Lenders, including Bank of America and Wells Fargo, say they are making it easier for delinquent borrowers to avoid foreclosure by selling their homes for less than they owe on them.
Their efforts dovetail with a strategy unveiled last week by the Obama administration to promote such short sales.
Demand for short sales has burgeoned because falling home prices have made it impossible for many homeowners to get high enough prices to repay their lenders if they run into financial trouble, such as a job loss.
A short sale has an advantage over foreclosure for the homeowner because it is less embarrassing and does less damage to his or her credit. And for the lender, it is less costly than having to repossess, market and maintain a vacant property.
Also, keeping a house occupied can help preserve a neighborhood.
However, because of the complexity of such transactions — including the need for approval of a sales price by lenders, investors and mortgage insurers — the sales often fall apart. Real estate agents complain that by the time they get an answer from the bank on an offer, the potential buyer has lost interest.
At Bank of America, the nation's largest mortgage servicer, more than 60 percent of approved short sales do not close, which is why the bank wants to streamline the process, said BofA Senior Vice President David Sunlin by telephone Thursday.

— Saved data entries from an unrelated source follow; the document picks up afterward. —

(** * chain: chains of wrapped values ([Unwrap], [Is], [As], [Build])

    A shallow embedding of the Go package [github.com/rbranson/chain]
    (packages [iface], [chain] and [x]) and the properties of its
    specification.

    Go values boxed in [interface{}] are modelled by the type [value]; objects
    that are reached through pointers live in a [heap] (a list of cells
    indexed by address, a fresh address being the length of the list).
    Functions that may panic, loop or write through a pointer return a
    [result]; the two loops of the package ([Is], [As]) recurse on a fuel
    argument, because a chain may be cyclic. What the package takes from the
    Go runtime ([reflect.TypeOf], [==] on interface values,
    [reflect.DeepEqual], assignability, the messages of the runtime's
    panics) is modelled after the language specification and the
    documentation of package [reflect]. *)

From Stdlib Require Import String ZArith Bool Lia.
From stdpp Require Import base list strings pretty.

Local Open Scope Z_scope.
Local Open Scope nat_scope.
Local Set Warnings "-register-all".

(* ===================================================================== *)
(** * The Go runtime: types, values, heap *)
(* ===================================================================== *)

(** The four method names of package [iface]. *)
Inductive capability : Type := MUnwrap | MIs | MAs | MWrap.

(** [reflect.Kind], restricted to the kinds of the modelled types. *)
Inductive kind : Type :=
  KBool | KInt | KFloat64 | KString | KPtr | KSlice | KArray | KMap | KChan
| KFunc | KInterface | KStruct.

(** Go types. [TIface c] is the interface type of package [iface] that asks
    for method [c]; [TEmptyIface] is [interface{}]; [TNamed] is a struct type
    declared by the client program. *)
Inductive gotype : Type :=
| TBool
| TInt
| TFloat64
| TString
| TPtr (elem : gotype)
| TSlice (elem : gotype)
| TArray (len : nat) (elem : gotype)
| TMap (key elem : gotype)
| TChan (elem : gotype)
| TFunc (sig : string)
| TEmptyIface
| TIface (c : capability)
| THolder
| TLink
| TBuildLink
| TNamed (name : string).

#[global] Instance capability_eq_dec : EqDecision capability.
Proof. solve_decision. Defined.

#[global] Instance kind_eq_dec : EqDecision kind.
Proof. solve_decision. Defined.

#[global] Instance gotype_eq_dec : EqDecision gotype.
Proof. solve_decision. Defined.

Definition Kind (t : gotype) : kind :=
  match t with
  | TBool => KBool
  | TInt => KInt
  | TFloat64 => KFloat64
  | TString => KString
  | TPtr _ => KPtr
  | TSlice _ => KSlice
  | TArray _ _ => KArray
  | TMap _ _ => KMap
  | TChan _ => KChan
  | TFunc _ => KFunc
  | TEmptyIface | TIface _ => KInterface
  | THolder | TLink | TBuildLink | TNamed _ => KStruct
  end.

Definition addr := nat.

(** A [float64], as the 64 bits of its IEEE 754 representation
    ([math.Float64bits]). *)
Definition float64 := Z.

(** A value held in an [interface{}]. [VNil] is the nil interface (no dynamic
    type); [VNilRef t] is the nil value of the chan, func, map, pointer or
    slice type [t]; [VPtr elem a] is a non-nil [*elem] pointing at heap
    address [a]; a non-nil slice carries the address of its backing array and
    its elements; a non-nil map carries the address of the map and its
    entries; an array carries its elements. Complex numbers, the sized
    integer types and unsafe pointers are outside the model. *)
Inductive value : Type :=
| VNil
| VBool (b : bool)
| VInt (z : Z)
| VFloat (bits : float64)
| VString (s : string)
| VNilRef (t : gotype)
| VPtr (elem : gotype) (a : addr)
| VSlice (elem : gotype) (a : addr) (xs : list value)
| VArray (elem : gotype) (xs : list value)
| VMap (key elem : gotype) (a : addr) (entries : list (value * value))
| VChan (elem : gotype) (a : addr)
| VFunc (sig : string) (a : addr)
| VStruct (name : string) (fields : list value).

(** [chain.Holder], [chain.Link] and [chain.buildLink]. *)
Record Holder : Type := mkHolder { Value : value; Ok : bool }.
Record Link : Type := mkLink { Link_h : Holder; Link_v : value }.
Record buildLink : Type := mkBuildLink { buildLink_Link : Link }.

(** What a heap address holds: a variable or a client struct ([CVal]), or one
    of the package's own structs. *)
Inductive cell : Type :=
| CVal (x : value)
| CLink (l : Link)
| CBuildLink (b : buildLink).

Abbreviation heap := (list cell) (only parsing).

(** Outcome of a Go computation: a normal return, a panic with its message,
    fuel exhausted (the computation did not finish within the bound), or a
    heap that no well-typed Go program can have (a pointer whose cell is
    missing or of the wrong shape). *)
Inductive result (A : Type) : Type :=
| Ret (a : A)
| Panic (msg : string)
| NoFuel
| Stuck.
Arguments Ret {A} a.
Arguments Panic {A} msg.
Arguments NoFuel {A}.
Arguments Stuck {A}.

Definition bind {A B : Type} (r : result A) (k : A -> result B) : result B :=
  match r with
  | Ret a => k a
  | Panic m => Panic m
  | NoFuel => NoFuel
  | Stuck => Stuck
  end.

Notation "x <- r ;; k" := (bind r (fun x => k))
  (at level 100, r at next level, right associativity).

(** Messages of the panics of the Go runtime. *)
Definition nil_dereference : string :=
  "runtime error: invalid memory address or nil pointer dereference".

(** [reflect.Type.String]: the name of a type, as the runtime prints it. The
    name of a declared type and the signature of a function type are what the
    declaration gives. *)
Fixpoint type_name (t : gotype) : string :=
  match t with
  | TBool => "bool"
  | TInt => "int"
  | TFloat64 => "float64"
  | TString => "string"
  | TPtr elem => "*" +:+ type_name elem
  | TSlice elem => "[]" +:+ type_name elem
  | TArray len elem => "[" +:+ pretty len +:+ "]" +:+ type_name elem
  | TMap key elem => "map[" +:+ type_name key +:+ "]" +:+ type_name elem
  | TChan elem => "chan " +:+ type_name elem
  | TFunc sig => sig
  | TEmptyIface => "interface {}"
  | TIface MUnwrap => "iface.Unwrap"
  | TIface MIs => "iface.Is"
  | TIface MAs => "iface.As"
  | TIface MWrap => "iface.Wrap"
  | THolder => "chain.Holder"
  | TLink => "chain.Link"
  | TBuildLink => "chain.buildLink"
  | TNamed name => name
  end.

(** The panic of [==] on two interface values of one uncomparable dynamic
    type. *)
Definition uncomparable (t : gotype) : string :=
  "runtime error: comparing uncomparable type " +:+ type_name t.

Sunlin, who manages short sales for the bank, said the bank's first goal still is to negotiate a mortgage modification that will let a borrower keep his home. But he said during those negotiations the bank can simultaneously obtain the documentation needed to qualify the borrower for a short sale if the modification doesn't work.
In the past, Sunlin said, the bank did not begin the lengthy process of qualifying a borrower for a short sale until it had received a purchase offer.
To expedite short sales, Bank of America has enlarged and updated staff training and set up a phone line dedicated to short sales that borrowers and their agents can use.
Also, Sunlin said, in 60 to 90 days the bank will roll out a Web program it will use to find and track the short sales of houses with mortgages that it services. He said the Web portal also will accept qualifying documentation from clients wishing to do short sales.
Sunlin said it typically takes 45 to 60 days for the bank to tell a client if a short sale offer can be accepted, and up to 90 days if an investor must approve it. The goal, he said, is to shorten the wait to a week.
"By doing this, we should see more private sales instead of more sales of bank-owned (houses)," he said.
Sunlin said short sales will also benefit from an amendment to President Barack Obama's Making Home Affordable program announced last week that will standardize short sale application and acceptance forms. It also provides monetary incentives to servicers and helps cover relocation expense for homeowners.
David Knight, senior vice president at Wells Fargo Home Mortgage, said in an interview that his bank has been working many months to reduce delays in the short sale process. He said the bank is working closely with borrowers' agents to increase the likelihood that the listing prices on a short sale will be accepted.
The lending and real estate industries have been on a crash course to learn about short sales since the housing market bust, Knight said. "The big challenge is none of us really understood the process," he said.